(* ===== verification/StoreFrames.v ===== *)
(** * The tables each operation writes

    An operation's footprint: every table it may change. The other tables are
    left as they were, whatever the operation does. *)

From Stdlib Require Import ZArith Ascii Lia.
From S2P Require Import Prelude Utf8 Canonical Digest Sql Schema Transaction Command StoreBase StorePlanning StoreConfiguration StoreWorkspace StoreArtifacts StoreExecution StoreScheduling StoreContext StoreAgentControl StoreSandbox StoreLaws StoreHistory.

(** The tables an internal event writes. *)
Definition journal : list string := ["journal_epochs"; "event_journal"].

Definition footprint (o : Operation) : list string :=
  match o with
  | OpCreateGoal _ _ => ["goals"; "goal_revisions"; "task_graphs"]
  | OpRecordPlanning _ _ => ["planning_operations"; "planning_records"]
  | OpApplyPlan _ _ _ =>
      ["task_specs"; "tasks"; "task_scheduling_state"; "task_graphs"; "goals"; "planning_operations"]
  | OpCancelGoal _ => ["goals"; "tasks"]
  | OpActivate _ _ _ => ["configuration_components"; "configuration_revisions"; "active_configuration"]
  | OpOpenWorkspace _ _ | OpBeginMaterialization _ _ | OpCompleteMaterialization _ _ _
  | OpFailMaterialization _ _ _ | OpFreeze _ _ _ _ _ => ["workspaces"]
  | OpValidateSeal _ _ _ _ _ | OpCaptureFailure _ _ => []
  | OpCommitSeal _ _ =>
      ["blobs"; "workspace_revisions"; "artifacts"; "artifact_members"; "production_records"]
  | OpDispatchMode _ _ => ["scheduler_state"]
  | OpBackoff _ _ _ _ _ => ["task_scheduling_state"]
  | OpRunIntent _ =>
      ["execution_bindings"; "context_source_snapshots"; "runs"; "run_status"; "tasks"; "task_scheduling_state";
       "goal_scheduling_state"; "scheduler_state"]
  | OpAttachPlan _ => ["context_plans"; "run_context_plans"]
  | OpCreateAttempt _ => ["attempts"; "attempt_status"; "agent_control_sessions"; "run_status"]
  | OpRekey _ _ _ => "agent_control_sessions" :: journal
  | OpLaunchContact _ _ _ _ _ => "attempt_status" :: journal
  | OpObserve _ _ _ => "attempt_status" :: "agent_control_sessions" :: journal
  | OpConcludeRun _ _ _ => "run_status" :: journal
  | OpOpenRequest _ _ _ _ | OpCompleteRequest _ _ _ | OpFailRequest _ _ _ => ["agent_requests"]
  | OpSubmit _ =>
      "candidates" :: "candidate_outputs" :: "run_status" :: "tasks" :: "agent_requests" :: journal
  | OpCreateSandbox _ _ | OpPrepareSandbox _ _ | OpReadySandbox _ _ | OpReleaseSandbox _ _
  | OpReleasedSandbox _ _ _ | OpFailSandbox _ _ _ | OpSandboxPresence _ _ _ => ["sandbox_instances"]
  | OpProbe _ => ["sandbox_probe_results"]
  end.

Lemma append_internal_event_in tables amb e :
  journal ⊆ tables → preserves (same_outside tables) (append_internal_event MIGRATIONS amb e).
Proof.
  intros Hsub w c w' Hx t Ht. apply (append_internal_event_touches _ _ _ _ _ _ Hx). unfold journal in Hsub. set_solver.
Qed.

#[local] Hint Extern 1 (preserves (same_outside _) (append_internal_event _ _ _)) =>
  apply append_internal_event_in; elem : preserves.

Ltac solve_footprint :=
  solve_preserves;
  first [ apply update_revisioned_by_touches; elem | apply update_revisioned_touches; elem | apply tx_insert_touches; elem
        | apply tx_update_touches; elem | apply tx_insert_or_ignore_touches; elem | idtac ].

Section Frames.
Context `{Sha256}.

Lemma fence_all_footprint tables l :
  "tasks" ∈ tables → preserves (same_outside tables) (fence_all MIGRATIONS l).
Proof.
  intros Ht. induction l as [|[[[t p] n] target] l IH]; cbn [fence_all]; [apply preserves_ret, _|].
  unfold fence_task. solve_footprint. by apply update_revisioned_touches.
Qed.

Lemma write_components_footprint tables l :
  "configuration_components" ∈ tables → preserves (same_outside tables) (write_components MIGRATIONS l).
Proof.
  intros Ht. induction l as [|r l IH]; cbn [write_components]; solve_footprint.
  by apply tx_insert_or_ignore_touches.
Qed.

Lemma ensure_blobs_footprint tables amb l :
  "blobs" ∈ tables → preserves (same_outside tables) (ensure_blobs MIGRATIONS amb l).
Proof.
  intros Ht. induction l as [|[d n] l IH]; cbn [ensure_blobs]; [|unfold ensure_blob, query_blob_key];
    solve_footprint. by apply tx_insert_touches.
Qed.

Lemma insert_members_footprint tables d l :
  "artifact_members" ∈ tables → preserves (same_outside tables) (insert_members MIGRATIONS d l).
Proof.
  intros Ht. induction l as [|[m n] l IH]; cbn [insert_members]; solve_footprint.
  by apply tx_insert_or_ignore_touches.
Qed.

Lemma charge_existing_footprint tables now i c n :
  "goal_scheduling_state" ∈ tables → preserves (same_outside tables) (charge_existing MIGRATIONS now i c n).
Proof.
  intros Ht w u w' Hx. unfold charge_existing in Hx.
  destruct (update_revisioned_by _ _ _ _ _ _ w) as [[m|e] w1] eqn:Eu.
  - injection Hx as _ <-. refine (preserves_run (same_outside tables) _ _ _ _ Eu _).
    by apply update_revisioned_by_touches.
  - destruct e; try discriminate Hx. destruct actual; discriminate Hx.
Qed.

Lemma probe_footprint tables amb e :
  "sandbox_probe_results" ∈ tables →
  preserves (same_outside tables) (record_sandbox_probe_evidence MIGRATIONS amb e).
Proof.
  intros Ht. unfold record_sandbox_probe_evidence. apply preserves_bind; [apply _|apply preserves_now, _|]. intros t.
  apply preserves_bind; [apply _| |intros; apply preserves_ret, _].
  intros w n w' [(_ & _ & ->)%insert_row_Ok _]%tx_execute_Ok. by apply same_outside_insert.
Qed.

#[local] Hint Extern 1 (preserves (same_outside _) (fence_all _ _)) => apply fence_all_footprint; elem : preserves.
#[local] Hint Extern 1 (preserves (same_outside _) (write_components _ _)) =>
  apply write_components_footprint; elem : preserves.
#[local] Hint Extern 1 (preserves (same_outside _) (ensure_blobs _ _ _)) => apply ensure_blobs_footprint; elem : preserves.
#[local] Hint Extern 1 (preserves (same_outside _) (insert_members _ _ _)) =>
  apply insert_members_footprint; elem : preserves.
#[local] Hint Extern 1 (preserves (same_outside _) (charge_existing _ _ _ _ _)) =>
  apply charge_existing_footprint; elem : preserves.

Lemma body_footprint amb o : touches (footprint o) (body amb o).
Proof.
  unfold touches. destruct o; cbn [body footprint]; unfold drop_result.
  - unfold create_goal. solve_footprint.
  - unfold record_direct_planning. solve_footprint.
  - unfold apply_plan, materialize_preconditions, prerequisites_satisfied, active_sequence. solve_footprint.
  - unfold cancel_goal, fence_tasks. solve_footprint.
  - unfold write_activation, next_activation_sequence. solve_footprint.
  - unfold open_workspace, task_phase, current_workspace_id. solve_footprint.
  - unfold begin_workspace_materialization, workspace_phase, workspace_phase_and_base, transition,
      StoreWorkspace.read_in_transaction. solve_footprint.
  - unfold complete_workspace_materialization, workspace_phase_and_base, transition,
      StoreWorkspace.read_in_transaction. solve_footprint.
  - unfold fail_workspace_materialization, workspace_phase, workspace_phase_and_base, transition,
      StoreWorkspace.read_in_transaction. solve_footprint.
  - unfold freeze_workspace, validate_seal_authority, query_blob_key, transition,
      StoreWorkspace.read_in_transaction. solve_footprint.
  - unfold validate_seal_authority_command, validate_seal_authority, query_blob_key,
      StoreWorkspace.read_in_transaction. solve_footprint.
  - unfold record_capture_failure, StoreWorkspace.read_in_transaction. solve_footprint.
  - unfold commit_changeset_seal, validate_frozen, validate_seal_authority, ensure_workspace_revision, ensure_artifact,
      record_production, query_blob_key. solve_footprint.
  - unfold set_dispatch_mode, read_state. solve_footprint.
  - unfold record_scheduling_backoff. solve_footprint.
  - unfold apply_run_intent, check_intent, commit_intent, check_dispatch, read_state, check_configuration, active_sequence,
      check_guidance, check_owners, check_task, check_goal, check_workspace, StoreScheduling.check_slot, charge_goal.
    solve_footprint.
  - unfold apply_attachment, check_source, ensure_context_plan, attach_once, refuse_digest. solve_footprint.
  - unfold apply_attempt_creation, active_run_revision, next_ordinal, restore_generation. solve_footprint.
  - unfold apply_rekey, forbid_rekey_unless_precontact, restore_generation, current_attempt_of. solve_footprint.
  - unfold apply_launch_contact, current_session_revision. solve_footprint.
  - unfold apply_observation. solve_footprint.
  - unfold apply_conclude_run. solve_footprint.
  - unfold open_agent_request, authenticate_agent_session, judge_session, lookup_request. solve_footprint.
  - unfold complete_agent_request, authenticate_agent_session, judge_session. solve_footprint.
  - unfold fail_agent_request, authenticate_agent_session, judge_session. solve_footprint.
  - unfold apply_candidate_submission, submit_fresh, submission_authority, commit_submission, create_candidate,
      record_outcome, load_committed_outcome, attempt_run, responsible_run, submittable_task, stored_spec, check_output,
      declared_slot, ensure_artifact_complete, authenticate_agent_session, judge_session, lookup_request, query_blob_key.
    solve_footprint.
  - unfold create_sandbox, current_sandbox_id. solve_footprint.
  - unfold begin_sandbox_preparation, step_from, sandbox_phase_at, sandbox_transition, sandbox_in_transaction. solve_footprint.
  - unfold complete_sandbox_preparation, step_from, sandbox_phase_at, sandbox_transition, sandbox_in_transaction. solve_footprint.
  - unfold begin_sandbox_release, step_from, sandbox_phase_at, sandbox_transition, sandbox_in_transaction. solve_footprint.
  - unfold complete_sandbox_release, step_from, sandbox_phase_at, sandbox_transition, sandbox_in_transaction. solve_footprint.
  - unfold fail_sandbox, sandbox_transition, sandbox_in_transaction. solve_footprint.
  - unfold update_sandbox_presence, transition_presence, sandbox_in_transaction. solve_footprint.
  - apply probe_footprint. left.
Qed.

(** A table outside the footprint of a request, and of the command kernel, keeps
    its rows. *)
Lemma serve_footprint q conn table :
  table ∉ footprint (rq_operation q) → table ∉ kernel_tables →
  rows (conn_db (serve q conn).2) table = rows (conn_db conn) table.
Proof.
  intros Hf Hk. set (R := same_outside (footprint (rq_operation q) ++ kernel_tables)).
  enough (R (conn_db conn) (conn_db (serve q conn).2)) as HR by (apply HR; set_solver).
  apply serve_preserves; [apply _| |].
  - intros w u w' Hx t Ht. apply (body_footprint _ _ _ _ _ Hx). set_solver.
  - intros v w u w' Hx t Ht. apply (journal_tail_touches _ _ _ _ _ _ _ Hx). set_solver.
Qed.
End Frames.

> **Description of the task**: If a line of the records holds the word "Definition", count it; report only the total.

> **Exercise output**: 2